(Saved entries)
---*---

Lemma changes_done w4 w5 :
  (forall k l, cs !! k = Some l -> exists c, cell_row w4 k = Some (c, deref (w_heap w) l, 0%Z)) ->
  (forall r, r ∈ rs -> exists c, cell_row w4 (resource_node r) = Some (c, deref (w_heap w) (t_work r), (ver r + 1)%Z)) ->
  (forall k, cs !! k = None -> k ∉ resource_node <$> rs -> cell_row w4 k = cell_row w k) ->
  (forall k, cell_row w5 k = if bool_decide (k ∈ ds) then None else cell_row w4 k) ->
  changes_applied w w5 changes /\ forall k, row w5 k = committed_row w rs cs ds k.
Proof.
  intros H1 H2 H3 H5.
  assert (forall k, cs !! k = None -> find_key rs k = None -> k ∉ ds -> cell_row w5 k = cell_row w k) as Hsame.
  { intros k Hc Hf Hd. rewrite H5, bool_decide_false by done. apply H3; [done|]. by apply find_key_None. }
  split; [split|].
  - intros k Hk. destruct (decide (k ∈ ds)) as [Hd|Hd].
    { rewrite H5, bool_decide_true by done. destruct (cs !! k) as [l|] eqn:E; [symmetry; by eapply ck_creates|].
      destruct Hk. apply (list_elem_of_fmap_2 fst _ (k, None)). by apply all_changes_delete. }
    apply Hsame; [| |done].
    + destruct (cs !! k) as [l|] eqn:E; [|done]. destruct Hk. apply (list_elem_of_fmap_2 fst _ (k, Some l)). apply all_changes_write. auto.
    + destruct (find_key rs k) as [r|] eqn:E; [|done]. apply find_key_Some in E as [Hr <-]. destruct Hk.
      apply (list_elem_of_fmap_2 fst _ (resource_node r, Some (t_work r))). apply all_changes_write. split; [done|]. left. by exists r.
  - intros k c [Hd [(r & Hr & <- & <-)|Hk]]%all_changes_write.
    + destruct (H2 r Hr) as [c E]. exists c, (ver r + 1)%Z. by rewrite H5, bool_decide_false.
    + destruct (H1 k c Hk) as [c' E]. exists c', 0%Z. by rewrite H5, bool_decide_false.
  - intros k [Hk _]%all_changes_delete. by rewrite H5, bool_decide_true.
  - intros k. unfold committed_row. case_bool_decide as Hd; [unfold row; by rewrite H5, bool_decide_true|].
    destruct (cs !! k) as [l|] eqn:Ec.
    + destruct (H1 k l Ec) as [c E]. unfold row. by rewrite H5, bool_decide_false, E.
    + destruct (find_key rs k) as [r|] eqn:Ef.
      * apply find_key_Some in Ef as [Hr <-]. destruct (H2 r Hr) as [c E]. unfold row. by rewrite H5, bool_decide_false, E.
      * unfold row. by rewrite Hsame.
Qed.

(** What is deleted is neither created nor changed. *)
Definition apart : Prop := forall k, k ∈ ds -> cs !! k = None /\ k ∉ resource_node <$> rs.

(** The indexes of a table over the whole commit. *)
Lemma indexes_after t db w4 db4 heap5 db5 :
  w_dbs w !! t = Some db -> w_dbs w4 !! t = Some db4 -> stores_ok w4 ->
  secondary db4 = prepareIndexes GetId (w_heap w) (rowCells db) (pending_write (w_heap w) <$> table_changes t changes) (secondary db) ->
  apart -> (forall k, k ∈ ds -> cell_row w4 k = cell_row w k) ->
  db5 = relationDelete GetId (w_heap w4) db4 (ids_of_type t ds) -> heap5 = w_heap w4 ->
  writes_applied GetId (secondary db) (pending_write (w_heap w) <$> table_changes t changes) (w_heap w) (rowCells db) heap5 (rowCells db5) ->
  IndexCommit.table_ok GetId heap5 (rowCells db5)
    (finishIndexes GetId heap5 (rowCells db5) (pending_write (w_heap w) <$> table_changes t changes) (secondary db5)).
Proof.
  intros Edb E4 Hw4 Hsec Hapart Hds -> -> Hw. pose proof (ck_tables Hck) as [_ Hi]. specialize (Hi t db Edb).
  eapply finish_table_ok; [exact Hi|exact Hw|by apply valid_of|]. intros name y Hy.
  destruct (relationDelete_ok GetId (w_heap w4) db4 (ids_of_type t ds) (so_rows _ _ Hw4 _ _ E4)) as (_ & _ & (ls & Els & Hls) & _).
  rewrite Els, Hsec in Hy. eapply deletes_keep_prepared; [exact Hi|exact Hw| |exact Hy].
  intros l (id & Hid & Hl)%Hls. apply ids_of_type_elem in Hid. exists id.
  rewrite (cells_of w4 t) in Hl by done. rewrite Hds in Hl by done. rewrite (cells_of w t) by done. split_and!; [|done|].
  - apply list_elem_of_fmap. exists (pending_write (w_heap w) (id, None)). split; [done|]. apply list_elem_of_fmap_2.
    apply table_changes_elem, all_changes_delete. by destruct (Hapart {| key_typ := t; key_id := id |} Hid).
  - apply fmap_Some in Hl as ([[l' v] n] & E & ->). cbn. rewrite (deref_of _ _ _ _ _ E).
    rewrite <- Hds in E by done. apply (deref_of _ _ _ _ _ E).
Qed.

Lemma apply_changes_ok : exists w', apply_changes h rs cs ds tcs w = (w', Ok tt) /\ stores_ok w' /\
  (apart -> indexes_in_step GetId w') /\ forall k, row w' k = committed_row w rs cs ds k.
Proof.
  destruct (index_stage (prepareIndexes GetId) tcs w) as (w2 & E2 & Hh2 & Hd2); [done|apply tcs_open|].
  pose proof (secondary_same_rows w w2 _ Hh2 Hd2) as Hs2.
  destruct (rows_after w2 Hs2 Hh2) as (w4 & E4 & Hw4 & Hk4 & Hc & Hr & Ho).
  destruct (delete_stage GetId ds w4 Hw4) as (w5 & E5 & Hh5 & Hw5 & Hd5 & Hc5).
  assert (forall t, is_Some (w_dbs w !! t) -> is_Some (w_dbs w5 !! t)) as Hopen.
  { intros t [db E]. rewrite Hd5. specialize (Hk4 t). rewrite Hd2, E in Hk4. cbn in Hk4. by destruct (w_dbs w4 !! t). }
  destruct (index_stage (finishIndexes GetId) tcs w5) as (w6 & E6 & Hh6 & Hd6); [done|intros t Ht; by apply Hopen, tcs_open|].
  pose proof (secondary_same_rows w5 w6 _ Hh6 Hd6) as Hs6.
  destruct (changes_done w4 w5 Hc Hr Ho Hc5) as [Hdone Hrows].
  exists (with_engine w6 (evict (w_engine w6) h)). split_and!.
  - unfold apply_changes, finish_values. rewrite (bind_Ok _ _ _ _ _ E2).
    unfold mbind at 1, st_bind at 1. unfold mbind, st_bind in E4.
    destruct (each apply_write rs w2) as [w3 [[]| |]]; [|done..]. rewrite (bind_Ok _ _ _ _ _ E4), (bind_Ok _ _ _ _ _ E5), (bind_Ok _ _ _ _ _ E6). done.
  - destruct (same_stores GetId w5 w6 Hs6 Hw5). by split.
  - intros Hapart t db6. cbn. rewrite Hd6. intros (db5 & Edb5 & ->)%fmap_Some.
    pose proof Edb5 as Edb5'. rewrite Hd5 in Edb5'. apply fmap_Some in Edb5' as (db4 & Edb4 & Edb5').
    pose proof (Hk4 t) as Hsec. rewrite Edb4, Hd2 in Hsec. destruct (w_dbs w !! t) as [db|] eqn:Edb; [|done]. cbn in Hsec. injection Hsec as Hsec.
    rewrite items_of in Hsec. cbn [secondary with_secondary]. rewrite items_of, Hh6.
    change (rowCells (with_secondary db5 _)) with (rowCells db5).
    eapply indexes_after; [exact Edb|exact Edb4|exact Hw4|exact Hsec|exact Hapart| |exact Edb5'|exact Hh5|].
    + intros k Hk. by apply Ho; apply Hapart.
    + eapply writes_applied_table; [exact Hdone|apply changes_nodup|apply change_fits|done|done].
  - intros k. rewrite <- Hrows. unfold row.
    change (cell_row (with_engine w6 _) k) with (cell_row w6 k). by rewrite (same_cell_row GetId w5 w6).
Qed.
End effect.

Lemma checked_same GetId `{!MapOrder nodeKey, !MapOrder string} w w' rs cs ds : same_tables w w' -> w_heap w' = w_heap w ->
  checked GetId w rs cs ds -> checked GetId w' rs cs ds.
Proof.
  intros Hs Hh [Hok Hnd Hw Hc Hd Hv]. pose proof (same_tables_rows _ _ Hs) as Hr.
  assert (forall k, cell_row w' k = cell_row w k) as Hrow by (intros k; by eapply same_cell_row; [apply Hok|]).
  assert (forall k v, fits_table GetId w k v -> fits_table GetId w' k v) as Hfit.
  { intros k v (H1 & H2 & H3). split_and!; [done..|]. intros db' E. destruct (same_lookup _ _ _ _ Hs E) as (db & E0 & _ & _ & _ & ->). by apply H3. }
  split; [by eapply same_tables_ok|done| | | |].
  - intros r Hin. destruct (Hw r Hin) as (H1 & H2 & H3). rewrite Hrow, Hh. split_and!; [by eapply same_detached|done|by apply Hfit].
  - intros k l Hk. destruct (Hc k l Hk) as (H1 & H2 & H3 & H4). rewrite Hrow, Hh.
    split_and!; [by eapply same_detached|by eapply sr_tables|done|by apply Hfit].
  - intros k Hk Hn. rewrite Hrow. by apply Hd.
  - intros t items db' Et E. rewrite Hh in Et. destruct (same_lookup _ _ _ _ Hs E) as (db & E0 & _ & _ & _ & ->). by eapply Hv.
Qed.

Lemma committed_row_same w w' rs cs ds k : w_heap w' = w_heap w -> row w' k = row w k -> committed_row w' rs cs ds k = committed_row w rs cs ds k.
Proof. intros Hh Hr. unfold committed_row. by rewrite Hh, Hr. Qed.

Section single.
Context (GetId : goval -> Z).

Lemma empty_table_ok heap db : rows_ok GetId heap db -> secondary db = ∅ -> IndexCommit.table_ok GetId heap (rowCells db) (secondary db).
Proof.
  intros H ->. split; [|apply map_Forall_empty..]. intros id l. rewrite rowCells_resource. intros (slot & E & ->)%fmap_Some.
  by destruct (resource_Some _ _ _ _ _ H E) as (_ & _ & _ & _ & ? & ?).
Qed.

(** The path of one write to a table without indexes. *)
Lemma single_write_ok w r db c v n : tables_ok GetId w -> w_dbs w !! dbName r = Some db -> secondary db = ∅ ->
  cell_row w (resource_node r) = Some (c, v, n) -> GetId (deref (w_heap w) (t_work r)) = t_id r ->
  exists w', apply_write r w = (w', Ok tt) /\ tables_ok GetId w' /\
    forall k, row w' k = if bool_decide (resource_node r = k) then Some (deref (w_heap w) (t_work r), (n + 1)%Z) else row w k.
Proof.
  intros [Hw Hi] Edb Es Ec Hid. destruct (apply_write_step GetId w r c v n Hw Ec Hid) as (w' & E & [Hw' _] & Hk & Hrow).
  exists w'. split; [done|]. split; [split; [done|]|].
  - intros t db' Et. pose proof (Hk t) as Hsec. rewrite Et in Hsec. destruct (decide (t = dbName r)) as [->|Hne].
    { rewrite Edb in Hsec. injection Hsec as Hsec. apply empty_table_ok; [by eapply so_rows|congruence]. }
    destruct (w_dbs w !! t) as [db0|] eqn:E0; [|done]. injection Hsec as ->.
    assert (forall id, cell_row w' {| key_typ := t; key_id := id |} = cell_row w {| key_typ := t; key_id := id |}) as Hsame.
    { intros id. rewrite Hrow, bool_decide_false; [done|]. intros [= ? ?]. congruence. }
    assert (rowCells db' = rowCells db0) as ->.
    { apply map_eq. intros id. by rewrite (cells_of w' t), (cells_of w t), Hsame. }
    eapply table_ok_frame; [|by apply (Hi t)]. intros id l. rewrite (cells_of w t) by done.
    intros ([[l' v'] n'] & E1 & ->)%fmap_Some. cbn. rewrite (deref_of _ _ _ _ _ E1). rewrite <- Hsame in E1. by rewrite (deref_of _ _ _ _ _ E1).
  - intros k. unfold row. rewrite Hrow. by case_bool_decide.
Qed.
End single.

---*---

* Instructions for the task: Nothing but the lines above from the one containing "destruct (changes_done w4" through the one containing "- destruct (same_stores" should appear in the answer, each repeated exactly.

* Solution to this task:
  destruct (changes_done w4 w5 Hc Hr Ho Hc5) as [Hdone Hrows].
  exists (with_engine w6 (evict (w_engine w6) h)). split_and!.
  - unfold apply_changes, finish_values. rewrite (bind_Ok _ _ _ _ _ E2).
    unfold mbind at 1, st_bind at 1. unfold mbind, st_bind in E4.
    destruct (each apply_write rs w2) as [w3 [[]| |]]; [|done..]. rewrite (bind_Ok _ _ _ _ _ E4), (bind_Ok _ _ _ _ _ E5), (bind_Ok _ _ _ _ _ E6). done.
  - destruct (same_stores GetId w5 w6 Hs6 Hw5). by split.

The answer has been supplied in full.